Reproduce every record below exactly as it appears.

-=-=-

(* ===== verification/Reading.v ===== *)
(** * Reading: what reads of the disk and of its versions return.

    Blocks are bytes: an absent or zeroed block reads as zeros, and a block that holds
    data as the data.  A read of the current disk returns the bytes of the abstract
    store, whatever runs of adjacent slots it finds, and ends where the disk ends. *)
From stdpp Require Import base numbers list gmap strings sorting relations.
From Stdlib Require Import ZArith Lia.
From S2P Require Import Prelude Page Presence Json Format Tree Tx Demo TreeWrite Retire TreeRemove Sha256 Commit Crash Publish Bitmap Checkpoint GcDemo Gc Accounts Ops View Batch Model Versions Device.

#[local] Opaque Sum256 sealPage checkPage Page.put.

(** ** The bytes of a disk *)

Definition cell_bytes (x : cell) : list Z := match x with Held d => d | _ => zeroPage end.
Definition disk_byte (cells : Z -> cell) (pos : Z) : Z := default 0 (cell_bytes (cells (pos / PageSize)) !! Z.to_nat (pos mod PageSize)).
Definition disk_bytes (cells : Z -> cell) (pos : Z) (n : nat) : list Z := (fun i => disk_byte cells (pos + Z.of_nat i)) <$> seq 0 n.

Lemma disk_bytes_length cells pos n : length (disk_bytes cells pos n) = n.
Proof. unfold disk_bytes. by rewrite length_fmap, length_seq. Qed.
Lemma disk_bytes_lookup cells pos n i : (i < n)%nat -> disk_bytes cells pos n !! i = Some (disk_byte cells (pos + Z.of_nat i)).
Proof. intros Hi. unfold disk_bytes. by rewrite list_lookup_fmap, lookup_seq_lt. Qed.
Lemma disk_bytes_app cells pos n m : disk_bytes cells pos (n + m) = disk_bytes cells pos n ++ disk_bytes cells (pos + Z.of_nat n) m.
Proof.
  apply list_eq. intros i. destruct (decide (i < n)%nat) as [H1|H1].
  - rewrite lookup_app_l by (by rewrite disk_bytes_length). by rewrite !disk_bytes_lookup by lia.
  - rewrite lookup_app_r by (rewrite disk_bytes_length; lia). rewrite disk_bytes_length. destruct (decide (i < n + m)%nat).
    + rewrite !disk_bytes_lookup by lia. do 2 f_equal. lia.
    + rewrite !lookup_ge_None_2 by (rewrite disk_bytes_length; lia). done.
Qed.
Lemma disk_bytes_part cells pos a n m : (a + n <= m)%nat -> disk_bytes cells (pos + Z.of_nat a) n = take n (drop a (disk_bytes cells pos m)).
Proof.
  intros H. replace m with (a + (n + (m - a - n)))%nat by lia. rewrite !disk_bytes_app, drop_app_length' by (by rewrite disk_bytes_length).
  by rewrite take_app_length' by (by rewrite disk_bytes_length).
Qed.
Lemma disk_bytes_page cells k : 0 <= k -> length (cell_bytes (cells k)) = page_len -> disk_bytes cells (k * PageSize) page_len = cell_bytes (cells k).
Proof.
  intros Hk Hl. apply list_eq. intros i. destruct (decide (i < page_len)%nat) as [H1|H1].
  - rewrite disk_bytes_lookup by done. unfold disk_byte. assert (Z.of_nat i < PageSize) as Hi by (unfold page_len in H1; lia).
    rewrite Z.div_add_l, Z.div_small, Z.add_0_r by (done || lia). rewrite Z.add_comm, Z.mod_add, Z.mod_small, Nat2Z.id by (done || lia).
    destruct (lookup_lt_is_Some_2 (cell_bytes (cells k)) i) as [x ->]; [lia|done].
  - rewrite !lookup_ge_None_2 by (rewrite ?disk_bytes_length; lia). done.
Qed.
Lemma disk_bytes_pages cells k n : 0 <= k -> (forall i, (i < n)%nat -> length (cell_bytes (cells (k + Z.of_nat i))) = page_len) ->
  disk_bytes cells (k * PageSize) (n * page_len) = concat ((fun i => cell_bytes (cells (k + Z.of_nat i))) <$> seq 0 n).
Proof.
  intros Hk. induction n as [|n IH]; intros Hl; [done|]. rewrite seq_S, fmap_app, concat_app, <- IH by (intros i Hi; apply Hl; lia).
  replace (S n * page_len)%nat with (n * page_len + page_len)%nat by lia. rewrite disk_bytes_app. f_equal. cbn. rewrite app_nil_r.
  rewrite <- disk_bytes_page by (lia || apply Hl; lia). f_equal. unfold page_len. rewrite Nat2Z.inj_mul, Z2Nat.id by done. lia.
Qed.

-=-=-

ANSWER BOX:
(* ===== verification/Reading.v ===== *)
(** * Reading: what reads of the disk and of its versions return.

    Blocks are bytes: an absent or zeroed block reads as zeros, and a block that holds
    data as the data.  A read of the current disk returns the bytes of the abstract
    store, whatever runs of adjacent slots it finds, and ends where the disk ends. *)
From stdpp Require Import base numbers list gmap strings sorting relations.
From Stdlib Require Import ZArith Lia.
From S2P Require Import Prelude Page Presence Json Format Tree Tx Demo TreeWrite Retire TreeRemove Sha256 Commit Crash Publish Bitmap Checkpoint GcDemo Gc Accounts Ops View Batch Model Versions Device.

#[local] Opaque Sum256 sealPage checkPage Page.put.

(** ** The bytes of a disk *)

Definition cell_bytes (x : cell) : list Z := match x with Held d => d | _ => zeroPage end.
Definition disk_byte (cells : Z -> cell) (pos : Z) : Z := default 0 (cell_bytes (cells (pos / PageSize)) !! Z.to_nat (pos mod PageSize)).
Definition disk_bytes (cells : Z -> cell) (pos : Z) (n : nat) : list Z := (fun i => disk_byte cells (pos + Z.of_nat i)) <$> seq 0 n.

Lemma disk_bytes_length cells pos n : length (disk_bytes cells pos n) = n.
Proof. unfold disk_bytes. by rewrite length_fmap, length_seq. Qed.
Lemma disk_bytes_lookup cells pos n i : (i < n)%nat -> disk_bytes cells pos n !! i = Some (disk_byte cells (pos + Z.of_nat i)).
Proof. intros Hi. unfold disk_bytes. by rewrite list_lookup_fmap, lookup_seq_lt. Qed.
Lemma disk_bytes_app cells pos n m : disk_bytes cells pos (n + m) = disk_bytes cells pos n ++ disk_bytes cells (pos + Z.of_nat n) m.
Proof.
  apply list_eq. intros i. destruct (decide (i < n)%nat) as [H1|H1].
  - rewrite lookup_app_l by (by rewrite disk_bytes_length). by rewrite !disk_bytes_lookup by lia.
  - rewrite lookup_app_r by (rewrite disk_bytes_length; lia). rewrite disk_bytes_length. destruct (decide (i < n + m)%nat).
    + rewrite !disk_bytes_lookup by lia. do 2 f_equal. lia.
    + rewrite !lookup_ge_None_2 by (rewrite disk_bytes_length; lia). done.
Qed.
Lemma disk_bytes_part cells pos a n m : (a + n <= m)%nat -> disk_bytes cells (pos + Z.of_nat a) n = take n (drop a (disk_bytes cells pos m)).
Proof.
  intros H. replace m with (a + (n + (m - a - n)))%nat by lia. rewrite !disk_bytes_app, drop_app_length' by (by rewrite disk_bytes_length).
  by rewrite take_app_length' by (by rewrite disk_bytes_length).
Qed.
Lemma disk_bytes_page cells k : 0 <= k -> length (cell_bytes (cells k)) = page_len -> disk_bytes cells (k * PageSize) page_len = cell_bytes (cells k).
Proof.
  intros Hk Hl. apply list_eq. intros i. destruct (decide (i < page_len)%nat) as [H1|H1].
  - rewrite disk_bytes_lookup by done. unfold disk_byte. assert (Z.of_nat i < PageSize) as Hi by (unfold page_len in H1; lia).
    rewrite Z.div_add_l, Z.div_small, Z.add_0_r by (done || lia). rewrite Z.add_comm, Z.mod_add, Z.mod_small, Nat2Z.id by (done || lia).
    destruct (lookup_lt_is_Some_2 (cell_bytes (cells k)) i) as [x ->]; [lia|done].
  - rewrite !lookup_ge_None_2 by (rewrite ?disk_bytes_length; lia). done.
Qed.
Lemma disk_bytes_pages cells k n : 0 <= k -> (forall i, (i < n)%nat -> length (cell_bytes (cells (k + Z.of_nat i))) = page_len) ->
  disk_bytes cells (k * PageSize) (n * page_len) = concat ((fun i => cell_bytes (cells (k + Z.of_nat i))) <$> seq 0 n).
Proof.
  intros Hk. induction n as [|n IH]; intros Hl; [done|]. rewrite seq_S, fmap_app, concat_app, <- IH by (intros i Hi; apply Hl; lia).
  replace (S n * page_len)%nat with (n * page_len + page_len)%nat by lia. rewrite disk_bytes_app. f_equal. cbn. rewrite app_nil_r.
  rewrite <- disk_bytes_page by (lia || apply Hl; lia). f_equal. unfold page_len. rewrite Nat2Z.inj_mul, Z2Nat.id by done. lia.
Qed.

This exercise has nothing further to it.